▶ _Work request_: Of the entries below, return exactly those lines that fall between the one containing "- A Python [str]" and the one containing "let n := nat_of_ascii c in (97", the two end lines included.

########

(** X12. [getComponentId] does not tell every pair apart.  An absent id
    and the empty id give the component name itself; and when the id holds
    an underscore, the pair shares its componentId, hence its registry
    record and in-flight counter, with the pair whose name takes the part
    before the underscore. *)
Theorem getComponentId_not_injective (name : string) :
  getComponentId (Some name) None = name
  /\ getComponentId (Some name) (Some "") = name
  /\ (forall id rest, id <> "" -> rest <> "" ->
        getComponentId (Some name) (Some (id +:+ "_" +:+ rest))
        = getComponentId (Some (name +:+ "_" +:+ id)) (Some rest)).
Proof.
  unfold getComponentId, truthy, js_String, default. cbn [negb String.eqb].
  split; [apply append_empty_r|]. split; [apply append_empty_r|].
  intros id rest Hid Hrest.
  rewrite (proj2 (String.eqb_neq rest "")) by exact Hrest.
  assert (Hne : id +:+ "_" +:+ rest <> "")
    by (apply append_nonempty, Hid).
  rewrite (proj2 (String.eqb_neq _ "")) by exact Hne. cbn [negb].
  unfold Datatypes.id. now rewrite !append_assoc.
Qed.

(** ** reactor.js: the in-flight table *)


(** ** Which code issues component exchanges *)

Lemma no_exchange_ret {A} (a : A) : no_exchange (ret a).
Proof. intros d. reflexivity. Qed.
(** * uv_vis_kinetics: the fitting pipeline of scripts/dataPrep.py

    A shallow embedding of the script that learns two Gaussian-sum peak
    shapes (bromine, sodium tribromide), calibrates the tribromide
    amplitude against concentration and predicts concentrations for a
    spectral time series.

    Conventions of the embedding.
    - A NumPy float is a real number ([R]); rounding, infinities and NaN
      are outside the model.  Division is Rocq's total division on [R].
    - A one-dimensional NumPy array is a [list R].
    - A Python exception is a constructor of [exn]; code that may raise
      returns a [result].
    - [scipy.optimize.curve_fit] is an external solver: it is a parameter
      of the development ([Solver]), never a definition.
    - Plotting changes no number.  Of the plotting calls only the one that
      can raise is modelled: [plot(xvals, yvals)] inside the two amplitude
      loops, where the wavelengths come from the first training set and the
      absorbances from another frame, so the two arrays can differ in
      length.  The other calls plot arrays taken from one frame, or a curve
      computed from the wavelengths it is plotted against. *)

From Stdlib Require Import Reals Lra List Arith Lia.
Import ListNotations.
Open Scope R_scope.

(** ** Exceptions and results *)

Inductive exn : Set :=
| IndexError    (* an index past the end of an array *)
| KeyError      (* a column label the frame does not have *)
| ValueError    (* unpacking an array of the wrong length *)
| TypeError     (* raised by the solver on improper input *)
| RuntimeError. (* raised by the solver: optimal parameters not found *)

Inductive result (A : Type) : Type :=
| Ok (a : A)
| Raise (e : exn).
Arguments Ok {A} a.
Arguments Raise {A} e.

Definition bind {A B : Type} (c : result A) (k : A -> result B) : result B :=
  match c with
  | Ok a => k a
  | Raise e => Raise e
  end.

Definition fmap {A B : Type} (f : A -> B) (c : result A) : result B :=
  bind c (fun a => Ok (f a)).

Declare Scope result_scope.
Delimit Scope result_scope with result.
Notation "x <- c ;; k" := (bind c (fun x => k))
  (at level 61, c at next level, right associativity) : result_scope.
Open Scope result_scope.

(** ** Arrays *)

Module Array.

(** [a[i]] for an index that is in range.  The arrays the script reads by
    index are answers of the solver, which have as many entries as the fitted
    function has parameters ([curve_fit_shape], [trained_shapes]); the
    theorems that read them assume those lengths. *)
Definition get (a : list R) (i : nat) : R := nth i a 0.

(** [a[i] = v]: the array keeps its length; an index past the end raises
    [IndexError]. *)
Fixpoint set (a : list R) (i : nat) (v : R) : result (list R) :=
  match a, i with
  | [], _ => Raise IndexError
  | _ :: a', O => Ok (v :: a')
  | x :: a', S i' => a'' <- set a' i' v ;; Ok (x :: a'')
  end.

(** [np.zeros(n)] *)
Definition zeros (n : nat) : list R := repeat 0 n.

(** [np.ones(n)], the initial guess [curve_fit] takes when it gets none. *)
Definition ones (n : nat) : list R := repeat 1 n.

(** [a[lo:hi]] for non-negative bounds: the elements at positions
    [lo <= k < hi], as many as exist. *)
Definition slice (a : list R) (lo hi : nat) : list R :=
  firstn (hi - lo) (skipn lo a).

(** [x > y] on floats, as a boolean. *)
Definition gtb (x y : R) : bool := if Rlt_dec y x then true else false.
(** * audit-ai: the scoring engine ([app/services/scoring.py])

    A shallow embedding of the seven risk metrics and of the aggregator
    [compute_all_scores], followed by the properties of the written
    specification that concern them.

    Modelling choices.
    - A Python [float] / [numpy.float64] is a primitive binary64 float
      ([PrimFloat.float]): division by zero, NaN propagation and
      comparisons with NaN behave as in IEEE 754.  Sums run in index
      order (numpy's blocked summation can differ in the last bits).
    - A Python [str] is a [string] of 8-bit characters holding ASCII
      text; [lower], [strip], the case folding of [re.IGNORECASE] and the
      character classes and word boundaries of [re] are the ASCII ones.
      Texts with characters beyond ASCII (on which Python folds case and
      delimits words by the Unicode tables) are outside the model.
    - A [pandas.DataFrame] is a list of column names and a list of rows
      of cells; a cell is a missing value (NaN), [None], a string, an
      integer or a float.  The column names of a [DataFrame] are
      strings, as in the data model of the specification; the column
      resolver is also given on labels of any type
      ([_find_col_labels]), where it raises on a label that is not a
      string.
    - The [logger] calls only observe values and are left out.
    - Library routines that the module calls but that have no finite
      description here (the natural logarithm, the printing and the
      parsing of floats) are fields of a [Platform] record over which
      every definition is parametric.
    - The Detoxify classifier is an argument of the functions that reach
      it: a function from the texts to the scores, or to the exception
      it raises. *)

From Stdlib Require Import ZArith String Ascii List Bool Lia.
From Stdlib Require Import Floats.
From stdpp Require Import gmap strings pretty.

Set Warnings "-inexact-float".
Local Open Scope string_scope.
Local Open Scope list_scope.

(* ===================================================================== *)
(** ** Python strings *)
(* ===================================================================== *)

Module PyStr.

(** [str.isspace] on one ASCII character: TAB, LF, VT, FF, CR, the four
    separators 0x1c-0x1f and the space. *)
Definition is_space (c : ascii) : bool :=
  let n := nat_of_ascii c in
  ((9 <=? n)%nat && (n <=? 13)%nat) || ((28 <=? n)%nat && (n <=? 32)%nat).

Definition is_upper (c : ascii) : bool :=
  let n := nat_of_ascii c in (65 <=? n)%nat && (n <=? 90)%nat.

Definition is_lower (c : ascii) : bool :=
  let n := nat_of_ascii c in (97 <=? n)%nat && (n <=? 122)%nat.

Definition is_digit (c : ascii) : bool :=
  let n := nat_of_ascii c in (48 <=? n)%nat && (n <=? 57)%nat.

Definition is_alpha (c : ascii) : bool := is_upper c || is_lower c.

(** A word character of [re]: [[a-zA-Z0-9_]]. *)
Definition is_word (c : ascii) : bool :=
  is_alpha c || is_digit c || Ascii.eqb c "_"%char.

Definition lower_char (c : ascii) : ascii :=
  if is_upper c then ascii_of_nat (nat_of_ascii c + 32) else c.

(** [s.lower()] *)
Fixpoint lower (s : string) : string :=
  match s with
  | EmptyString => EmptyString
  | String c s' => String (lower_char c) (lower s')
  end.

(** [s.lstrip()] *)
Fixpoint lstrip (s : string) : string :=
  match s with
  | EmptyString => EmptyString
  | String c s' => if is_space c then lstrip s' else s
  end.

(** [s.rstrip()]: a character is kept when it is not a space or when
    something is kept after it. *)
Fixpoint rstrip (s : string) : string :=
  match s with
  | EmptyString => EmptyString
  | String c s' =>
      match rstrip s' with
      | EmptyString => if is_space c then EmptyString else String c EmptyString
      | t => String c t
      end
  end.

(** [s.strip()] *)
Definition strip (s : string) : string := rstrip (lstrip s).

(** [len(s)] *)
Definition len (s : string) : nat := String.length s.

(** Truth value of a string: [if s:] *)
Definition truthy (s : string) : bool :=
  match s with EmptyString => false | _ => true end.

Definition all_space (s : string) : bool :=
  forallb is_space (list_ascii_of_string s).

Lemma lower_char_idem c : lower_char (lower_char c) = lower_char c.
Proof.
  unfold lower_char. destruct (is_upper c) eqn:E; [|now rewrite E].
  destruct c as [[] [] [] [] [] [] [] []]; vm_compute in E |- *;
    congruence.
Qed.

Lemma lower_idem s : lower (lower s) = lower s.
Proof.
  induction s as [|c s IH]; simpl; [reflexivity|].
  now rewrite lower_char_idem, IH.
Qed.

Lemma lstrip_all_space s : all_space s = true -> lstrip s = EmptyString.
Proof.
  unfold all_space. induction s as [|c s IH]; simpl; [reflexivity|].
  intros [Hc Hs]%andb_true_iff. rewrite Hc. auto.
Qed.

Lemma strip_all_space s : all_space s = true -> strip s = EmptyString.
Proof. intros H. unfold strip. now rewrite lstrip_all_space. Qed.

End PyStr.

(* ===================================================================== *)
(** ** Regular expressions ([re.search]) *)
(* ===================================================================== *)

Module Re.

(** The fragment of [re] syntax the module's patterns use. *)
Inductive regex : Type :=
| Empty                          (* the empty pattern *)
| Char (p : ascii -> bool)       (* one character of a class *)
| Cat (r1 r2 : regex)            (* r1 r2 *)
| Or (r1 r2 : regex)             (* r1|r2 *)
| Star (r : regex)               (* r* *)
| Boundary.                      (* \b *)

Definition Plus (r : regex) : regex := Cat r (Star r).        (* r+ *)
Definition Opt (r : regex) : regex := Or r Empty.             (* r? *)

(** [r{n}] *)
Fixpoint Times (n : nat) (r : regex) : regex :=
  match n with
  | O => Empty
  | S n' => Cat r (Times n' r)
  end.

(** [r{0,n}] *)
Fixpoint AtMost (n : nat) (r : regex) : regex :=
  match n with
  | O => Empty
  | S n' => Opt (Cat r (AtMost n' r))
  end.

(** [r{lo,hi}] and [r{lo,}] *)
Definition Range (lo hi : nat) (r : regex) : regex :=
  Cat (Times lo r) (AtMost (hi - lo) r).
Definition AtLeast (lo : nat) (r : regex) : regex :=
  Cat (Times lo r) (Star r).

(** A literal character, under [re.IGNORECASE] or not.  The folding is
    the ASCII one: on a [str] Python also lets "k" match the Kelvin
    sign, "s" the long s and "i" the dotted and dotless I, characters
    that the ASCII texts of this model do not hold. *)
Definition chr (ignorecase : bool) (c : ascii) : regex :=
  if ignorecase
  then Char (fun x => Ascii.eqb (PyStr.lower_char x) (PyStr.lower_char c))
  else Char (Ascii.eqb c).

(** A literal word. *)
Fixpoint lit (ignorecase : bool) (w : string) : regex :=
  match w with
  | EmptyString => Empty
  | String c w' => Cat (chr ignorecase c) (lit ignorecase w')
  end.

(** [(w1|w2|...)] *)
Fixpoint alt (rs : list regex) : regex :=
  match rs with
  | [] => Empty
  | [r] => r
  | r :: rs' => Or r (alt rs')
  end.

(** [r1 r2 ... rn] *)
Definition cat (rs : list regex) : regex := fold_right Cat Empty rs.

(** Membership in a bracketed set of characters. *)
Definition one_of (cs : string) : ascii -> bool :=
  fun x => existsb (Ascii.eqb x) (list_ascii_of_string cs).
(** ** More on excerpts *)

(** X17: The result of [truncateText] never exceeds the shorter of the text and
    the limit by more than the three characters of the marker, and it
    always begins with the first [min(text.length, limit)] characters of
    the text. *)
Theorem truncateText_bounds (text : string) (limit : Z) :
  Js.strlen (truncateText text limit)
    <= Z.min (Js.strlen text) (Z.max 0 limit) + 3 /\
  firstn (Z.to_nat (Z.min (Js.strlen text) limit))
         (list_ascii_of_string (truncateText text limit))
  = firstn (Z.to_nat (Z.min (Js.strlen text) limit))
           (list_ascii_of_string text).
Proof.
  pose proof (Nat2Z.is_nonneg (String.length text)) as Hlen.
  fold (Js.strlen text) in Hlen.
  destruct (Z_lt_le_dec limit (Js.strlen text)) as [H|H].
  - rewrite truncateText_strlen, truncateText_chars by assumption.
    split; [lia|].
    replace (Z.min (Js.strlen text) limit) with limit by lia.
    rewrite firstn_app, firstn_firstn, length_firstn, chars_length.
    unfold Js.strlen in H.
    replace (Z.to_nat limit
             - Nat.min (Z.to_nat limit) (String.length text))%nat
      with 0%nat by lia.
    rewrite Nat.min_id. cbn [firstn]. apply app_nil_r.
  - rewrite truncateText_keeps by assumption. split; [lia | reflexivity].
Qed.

########

▶ _Answer to the problem_:
    - A Python [str] is a [string] of 8-bit characters holding ASCII
      text; [lower], [strip], the case folding of [re.IGNORECASE] and the
      character classes and word boundaries of [re] are the ASCII ones.
      Texts with characters beyond ASCII (on which Python folds case and
      delimits words by the Unicode tables) are outside the model.
    - A [pandas.DataFrame] is a list of column names and a list of rows
      of cells; a cell is a missing value (NaN), [None], a string, an
      integer or a float.  The column names of a [DataFrame] are
      strings, as in the data model of the specification; the column
      resolver is also given on labels of any type
      ([_find_col_labels]), where it raises on a label that is not a
      string.
    - The [logger] calls only observe values and are left out.
    - Library routines that the module calls but that have no finite
      description here (the natural logarithm, the printing and the
      parsing of floats) are fields of a [Platform] record over which
      every definition is parametric.
    - The Detoxify classifier is an argument of the functions that reach
      it: a function from the texts to the scores, or to the exception
      it raises. *)

From Stdlib Require Import ZArith String Ascii List Bool Lia.
From Stdlib Require Import Floats.
From stdpp Require Import gmap strings pretty.

Set Warnings "-inexact-float".
Local Open Scope string_scope.
Local Open Scope list_scope.

(* ===================================================================== *)
(** ** Python strings *)
(* ===================================================================== *)

Module PyStr.

(** [str.isspace] on one ASCII character: TAB, LF, VT, FF, CR, the four
    separators 0x1c-0x1f and the space. *)
Definition is_space (c : ascii) : bool :=
  let n := nat_of_ascii c in
  ((9 <=? n)%nat && (n <=? 13)%nat) || ((28 <=? n)%nat && (n <=? 32)%nat).

Definition is_upper (c : ascii) : bool :=
  let n := nat_of_ascii c in (65 <=? n)%nat && (n <=? 90)%nat.

Definition is_lower (c : ascii) : bool :=
  let n := nat_of_ascii c in (97 <=? n)%nat && (n <=? 122)%nat.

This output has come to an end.